Jared Serbu: And as you say, really, the only date we’ve heard so far is that May 3 date for the DoD budget. But it would be unprecedented for DoD to release its budget without the rest of the federal budget for ’22.
Jack Fitzpatrick: Yeah, that has to go through OMB. It would be very strange for them to do sort of a piecemeal budget and say, “here’s what we want for this department and that department.” It’s all subject to review by the White House, according to the normal rules of putting together the budget. So you know, we’d expect that that wouldn’t be sent along until they basically have a whole package to propose to Congress.
Jared Serbu: And just one more beat on budget issues, what do we know about the contours of what that defense budget for ’22 might look like?

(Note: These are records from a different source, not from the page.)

(** [sorted] gives the ascending rearrangement of its argument. *)
Lemma sorted_StronglySorted (l : list string) :
  StronglySorted String.le (sorted l).
Proof. apply StronglySorted_merge_sort; apply _. Qed.

Lemma sorted_Permutation (l : list string) : sorted l ≡ₚ l.
Proof. apply merge_sort_Permutation. Qed.

Lemma elem_of_sorted (x : string) (l : list string) :
  x ∈ sorted l <-> x ∈ l.
Proof. now rewrite sorted_Permutation. Qed.

End PyFacts.

(* ================================================================== *)
(** * Line-oriented output: [strip] and [split] on [unlines] *)
(* ================================================================== *)

Section Lines.
Import Py.















End Lines.

(* ================================================================== *)
(** * The tree walkers *)
(* ================================================================== *)

Section Walkers.
Import Py.

Lemma should_check_from_true (patterns : list string) (filepath : string) :
  FindUnused.should_check_from patterns filepath = true <->
  forall pattern, pattern ∈ patterns -> ~ occurs_in pattern filepath.
Proof.
  induction patterns as [|q patterns IH]; simpl.
  - split; [intros _ pattern Hin; inversion Hin | reflexivity].
  - destruct (str_in q filepath) eqn:Hq.
    + split; [discriminate|]. intros Hall.
      destruct (Hall q); [left | now apply str_in_true_iff].
    + rewrite IH. apply str_in_false_iff in Hq. split.
      * intros Hall pattern [->|Hin]%elem_of_cons; auto.
      * intros Hall pattern Hin. apply Hall. now right.
Qed.

(** The files the threshold walker keeps from one directory. *)
Lemma elem_of_collect_dir (root : string) (files filenames : list string)
    (p : string) :
  p ∈ FindUnused.collect_dir root files filenames <->
  p ∈ files \/
  exists filename, filename ∈ filenames /\
    endswith_any filename [".ts"; ".tsx"] = true /\
    p = join root filename /\ FindUnused.should_check p = true.
Proof.
  unfold FindUnused.collect_dir.
  revert files; induction filenames as [|f filenames IH]; intros files;
    cbn [fold_left].
  - split; [now left | intros [?|(? & Hin & _)]; [done | inversion Hin]].
  - rewrite IH. clear IH.
    destruct (endswith_any f [".ts"; ".tsx"]) eqn:Hext;
      [destruct (FindUnused.should_check (join root f)) eqn:Hchk|].
    + rewrite elem_of_app, list_elem_of_singleton. split.
      * intros [[?| ->]|(g & Hg & ?)]; [now left| |].
        -- right. exists f. repeat split; auto. now left.
        -- right. exists g. split; [now right | done].
      * intros [?|(g & [->|Hg]%elem_of_cons & He & -> & Hc)]; auto.
        right. now exists g.
    + split.
      * intros [?|(g & Hg & ?)]; [now left|].
        right. exists g. split; [now right | done].
      * intros [?|(g & [->|Hg]%elem_of_cons & He & -> & Hc)];
          [now left | congruence |].
        right. now exists g.
    + split.
      * intros [?|(g & Hg & ?)]; [now left|].
        right. exists g. split; [now right | done].
      * intros [?|(g & [->|Hg]%elem_of_cons & He & -> & Hc)];
          [now left | congruence |].
        right. now exists g.
Qed.

Lemma elem_of_get_all_source_files (fs : option OsWalk.tree) (p : string) :
  p ∈ FindUnused.get_all_source_files fs <->
  exists root dirs filenames filename,
    (root, dirs, filenames) ∈ OsWalk.walk FindUnused.SRC_DIR fs /\
    filename ∈ filenames /\
    endswith_any filename [".ts"; ".tsx"] = true /\
    p = join root filename /\ FindUnused.should_check p = true.
Proof.
  unfold FindUnused.get_all_source_files.
  generalize (OsWalk.walk FindUnused.SRC_DIR fs) as triples.
  enough (forall (triples : list (string * list string * list string)) files,
    p ∈ fold_left (fun files '(root, _, filenames) =>
                     FindUnused.collect_dir root files filenames)
                  triples files <->
    p ∈ files \/
    exists root dirs filenames filename,
      (root, dirs, filenames) ∈ triples /\ filename ∈ filenames /\
      endswith_any filename [".ts"; ".tsx"] = true /\
      p = join root filename /\ FindUnused.should_check p = true) as Hgen.
  { intros triples. rewrite Hgen. split; [intros [Hin|?]; [inversion Hin|done] | now right]. }
  induction triples as [|[[root dirs] filenames] triples IH]; intros files;
    cbn [fold_left].
  - split; [now left | intros [?|(? & ? & ? & ? & Hin & _)]; [done | inversion Hin]].
  - rewrite IH, elem_of_collect_dir. clear IH. split.
    + intros [[?|(f & Hf & ?)]|(r & d & fl & f & Ht & ?)]; [now left| |].
      * right. exists root, dirs, filenames, f. split; [now left | done].
      * right. exists r, d, fl, f. split; [now right | done].
    + intros [?|(r & d & fl & f & [Heq|Ht]%elem_of_cons & ?)]; [now do 2 left| |].
      * injection Heq as -> -> ->. left; right. now exists f.
      * right. now exists r, d, fl, f.
Qed.

Lemma should_skip_false (filepath : string) :
  FindTrulyUnused.should_skip filepath = false <->
  (forall pattern, pattern ∈ FindTrulyUnused.SKIP_PATTERNS ->
     ~ occurs_in pattern filepath) /\
  basename filepath ∉ FindTrulyUnused.KNOWN_USED.
Proof.
  unfold FindTrulyUnused.should_skip, FindTrulyUnused.list_in.
  destruct (existsb _ FindTrulyUnused.SKIP_PATTERNS) eqn:Hpat.
  - split; [discriminate|]. intros [Hall _].
    apply existsb_exists in Hpat as (x & Hx%list_elem_of_In & Hin).
    destruct (Hall x Hx). now apply str_in_true_iff.
  - assert (forall pattern, pattern ∈ FindTrulyUnused.SKIP_PATTERNS ->
              ~ occurs_in pattern filepath) as Hall.
    { intros x Hx%list_elem_of_In. apply str_in_false_iff.
      destruct (str_in x filepath) eqn:Hin; [|done].
      rewrite <- Hpat. symmetry. apply existsb_exists. eauto. }
    destruct (existsb _ FindTrulyUnused.KNOWN_USED) eqn:Hk.
    + split; [discriminate|]. intros [_ Hnot]. destruct Hnot.
      apply existsb_exists in Hk as (x & Hx%list_elem_of_In & ->%String.eqb_eq).
      done.
    + split; [|done]. intros _. split; [done|].
      intros Hin%list_elem_of_In.
      assert (existsb (String.eqb (basename filepath))
                FindTrulyUnused.KNOWN_USED = true) as Ht; [|congruence].
      apply existsb_exists. exists (basename filepath).
      split; [done | apply String.eqb_refl].
Qed.

Lemma elem_of_truly_collect_dir (root : string)
    (all_files filenames : list string) (p : string) :
  p ∈ FindTrulyUnused.collect_dir root all_files filenames <->
  p ∈ all_files \/
  exists filename, filename ∈ filenames /\
    endswith_any filename [".ts"; ".tsx"] = true /\
    p = join root filename /\ FindTrulyUnused.should_skip p = false.
Proof.
  unfold FindTrulyUnused.collect_dir.
  revert all_files; induction filenames as [|f filenames IH];
    intros all_files; cbn [fold_left].
  - split; [now left | intros [?|(? & Hin & _)]; [done | inversion Hin]].
  - rewrite IH. clear IH.
    destruct (endswith_any f [".ts"; ".tsx"]) eqn:Hext;
      [destruct (FindTrulyUnused.should_skip (join root f)) eqn:Hchk|];
      cbn [negb].
    + split.
      * intros [?|(g & Hg & ?)]; [now left|].
        right. exists g. split; [now right | done].
      * intros [?|(g & [->|Hg]%elem_of_cons & He & -> & Hc)];
          [now left | congruence |].
        right. now exists g.
    + rewrite elem_of_app, list_elem_of_singleton. split.
      * intros [[?| ->]|(g & Hg & ?)]; [now left| |].
        -- right. exists f. repeat split; auto. now left.
        -- right. exists g. split; [now right | done].
      * intros [?|(g & [->|Hg]%elem_of_cons & He & -> & Hc)]; auto.
        right. now exists g.
    + split.
      * intros [?|(g & Hg & ?)]; [now left|].
        right. exists g. split; [now right | done].
      * intros [?|(g & [->|Hg]%elem_of_cons & He & -> & Hc)];
          [now left | congruence |].
        right. now exists g.
Qed.
(** X20. Setting up the proxy never fails the run. A tunnelling agent is used,
    with the proxy detection of axios switched off, exactly when the webhook
    URL has the scheme https, a proxy is configured (HTTPS_PROXY, else
    https_proxy), that proxy has the scheme http and the agent can be
    created; in every other case, also when a URL cannot be parsed or the
    agent cannot be created, the default options are used. *)
Theorem proxy_setup_never_fails w (webhookUrl : string) :
  exists logs opts,
    configureProxy w webhookUrl = (logs, Normal opts)
    /\ Forall (fun e => is_log e = true) logs
    /\ (forall agent,
          opts = {| httpsAgent := Some agent; proxy := Some false |}
          <-> parseURL w webhookUrl = Some "https"
              /\ httpsProxy w <> ""
              /\ parseURL w (httpsProxy w) = Some "http"
              /\ HttpsProxyAgent w (httpsProxy w) = Ok agent)
    /\ (opts = noOpts \/ exists agent,
           opts = {| httpsAgent := Some agent; proxy := Some false |}).
Proof.
  unfold configureProxy, scheme. fold (httpsProxy w).
  destruct (parseURL w webhookUrl) as [urlScheme|] eqn:Hurl.
  2:{ eexists _, _. split; [reflexivity|]. split; [repeat constructor|].
      split; [|now left]. intros agent. split; [discriminate|].
      intros (H & _). discriminate H. }
  rewrite bind_ret.
  destruct (String.eqb_spec urlScheme "https") as [->|Hscheme].
  2:{ eexists _, _. split; [reflexivity|]. split; [repeat constructor|].
      split; [|now left]. intros agent. split; [discriminate|].
      intros (H & _). congruence. }
  cbv zeta. destruct (Str.truthy (httpsProxy w)) eqn:Hproxy.
  2:{ eexists _, _. split; [reflexivity|]. split; [repeat constructor|].
      split; [|now left]. intros agent. split; [discriminate|].
      intros (_ & H & _). apply StrFacts.truthy_true in H. congruence. }
  destruct (parseURL w (httpsProxy w)) as [proxyScheme|] eqn:Hparse.
  2:{ eexists _, _. split; [reflexivity|]. split; [repeat constructor|].
      split; [|now left]. intros agent. split; [discriminate|].
      intros (_ & _ & H & _). discriminate H. }
  rewrite bind_ret.
  destruct (String.eqb_spec proxyScheme "http") as [->|Hscheme].
  2:{ eexists _, _. split; [reflexivity|]. split; [repeat constructor|].
      split; [|now left]. intros agent. split; [discriminate|].
      intros (_ & _ & H & _). congruence. }
  destruct (HttpsProxyAgent w (httpsProxy w)) as [made|e] eqn:Hagent.
  - eexists _, _. split; [reflexivity|]. split; [constructor|].
    split; [|right; eexists; reflexivity].
    intros agent. split.
    + intros H. inversion H; subst. repeat split; auto.
      now apply StrFacts.truthy_true.
    + intros (_ & _ & _ & H). now inversion H.
  - eexists _, _. split; [reflexivity|]. split; [repeat constructor|].
    split; [|now left]. intros agent. split; [discriminate|].
    intros (_ & _ & _ & H). discriminate H.
Qed.

(** X14. The operations of one run are all of one kind, chosen by update-ts: a
    run updates only when update-ts is given and posts only when it is
    not, so it never mixes updates and posts. *)
Theorem operations_follow_update_ts w :
  (forall args, In (ChatUpdate args) (slackSend w) ->
                getInput w "update-ts" <> "")
  /\ (forall args, In (ChatPostMessage args) (slackSend w) ->
                   getInput w "update-ts" = "").
Proof.
  split; intros args Hin;
    destruct (slackSend_chat w _ Hin eq_refl) as (payload & channelId & _ & _ & Heq);
    unfold chatCall in Heq;
    destruct (Str.truthy (getInput w "update-ts")) eqn:Hts; try discriminate Heq.
  - now apply StrFacts.truthy_true.
  - destruct (getInput w "update-ts"); [reflexivity|discriminate Hts].
Qed.

(** X15. The fields of the payload are spread last, so a payload with a field
    channel sends every operation to that channel, whatever the entries of
    the channel input are; the entries only decide how many operations
    there are. *)
Theorem payload_channel_replaces_the_entries w t payload web (c : value number) :
  tokenTransport w t payload web ->
  ToBoolean payload = true ->
  obj_get "channel" (rev (own_entries payload)) = Some c ->
  forall args,
    In (ChatUpdate args) (slackSend w) \/ In (ChatPostMessage args) (slackSend w) ->
    obj_get "channel" args = Some c.
Proof.
  intros (_ & Hres & _) Htruthy Hfield args Hin.
  assert (Hargs : exists channelId,
             args = chatArguments (getInput w "update-ts") channelId
                      (getInput w "slack-message") payload).
  { destruct Hin as [Hin|Hin];
      destruct (slackSend_chat w _ Hin eq_refl)
        as (payload' & channelId & Hres' & _ & Heq);
      rewrite Hres in Hres'; cbn [snd] in Hres'; inversion Hres'; subst payload';
      exists channelId; unfold chatCall in Heq;
      destruct (Str.truthy (getInput w "update-ts")); congruence. }
  destruct Hargs as (channelId & ->). unfold chatArguments.
  assert (Hor : or_empty payload = payload) by (unfold or_empty; now rewrite Htruthy).
  rewrite Hor.
  destruct (Str.truthy (getInput w "update-ts")); rewrite obj_get_spread, Hfield;
    reflexivity.
Qed.

(** X22. The loop that stringifies the values (lines 117-119) keeps the keys and
    their order, and running it again changes nothing. *)
Theorem stringify_values_idempotent (fp : obj number) :
  NoDup (keys fp) ->
  keys (stringify_values fp) = keys fp
  /\ stringify_values (stringify_values fp) = stringify_values fp.
Proof.
  intros Hnd. rewrite (stringify_values_map fp Hnd).
  assert (Hkeys : keys (number := number)
                    (map (fun kv : string * value number =>
                              (fst kv, VStr (ToString (snd kv)))) fp)
                  = keys fp).
  { unfold keys. rewrite map_map. reflexivity. }
  split; [exact Hkeys|].
  rewrite stringify_values_map by (now rewrite Hkeys).
  rewrite map_map. reflexivity.
Qed.

(** X23. For a payload that is flat already, an object with distinct keys and
    no non-empty object or array among its values, the shaping for
    WORKFLOW_TRIGGER changes no key: under every key the result has the
    string of the value the payload has there. *)
Theorem flat_payload_is_only_stringified (props : obj number) :
  NoDup (keys props) ->
  Forall (fun kv => isobject (snd kv) && has_keys (snd kv) = false) props ->
  exists flat,
    shapePayload SLACK_WEBHOOK_TYPES.WORKFLOW_TRIGGER (VObj props)
    = ret (VObj flat)
    /\ NoDup (keys flat)
    /\ forall k, obj_get k flat
                 = option_map (fun x => VStr (ToString x)) (obj_get k props).
Proof.
  intros Hnd Hflat.
  assert (Hleaves : flat_entries "" (VObj props) = props).
  { clear Hnd. unfold flat_entries.
    induction Hflat as [|[k x] props Hx _ IH]; [reflexivity|].
    cbn [snd] in Hx. cbn [leaves] in *. rewrite Hx.
    cbn [app map fst snd]. rewrite IH. reflexivity. }
  assert (Hflatten : flatten (VObj props) = Some (assign_all props []))
    by (unfold flatten; now rewrite step_flat_entries, Hleaves).
  exists (stringify_values (assign_all props [])). split; [|split].
  - unfold shapePayload. rewrite Hflatten. reflexivity.
  - destruct (flatten_stringify _ _ Hflatten) as [Hdistinct _]. exact Hdistinct.
  - intros k. pose proof (flatten_NoDup _ _ Hflatten) as Hnd0.
    rewrite (stringify_values_map _ Hnd0),
      (obj_get_map (fun y => VStr (ToString y))), obj_get_assign_all.
    rewrite (obj_get_rev k props Hnd). simpl.
    destruct (obj_get k props); reflexivity.
Qed.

And how’s that debate shaping up on the Hill so far?
Jack Fitzpatrick: That’s quite a debate among Democrats that is starting to get a lot of pushback from Republicans. There’s been reporting by Anthony Capaccio, one of my colleagues at Bloomberg who covers Defense, saying the Pentagon is preparing for essentially a flat budget, that we get a lot of pushback from Republicans. A flat defense budget, factoring in pay increases and other cost increases is essentially a cut. But you know, there are progressives on the Hill who have said there should be a significant cut. So there’s a debate still among Democrats about whether this is going to be a flat budget, or if they should listen to the progressives and get much more aggressive and actually cut defense spending. But ultimately, spending bills need 60 votes in the Senate. So Republicans are going to have a say, and the way things have gone for a very long time is if you want an increase for any of your non defense priorities, you have to give Republicans an increase for Defense. So I’m not sure any of this is going to be entirely realistic. And whatever we see from the Biden administration will be subject to a lot of debate over the next few months.
Jared Serbu: And I think another piece of big news on fiscal and budget matters is we now have both parties on board at least in the House with returning to earmarks for the first time in what a decade, I think?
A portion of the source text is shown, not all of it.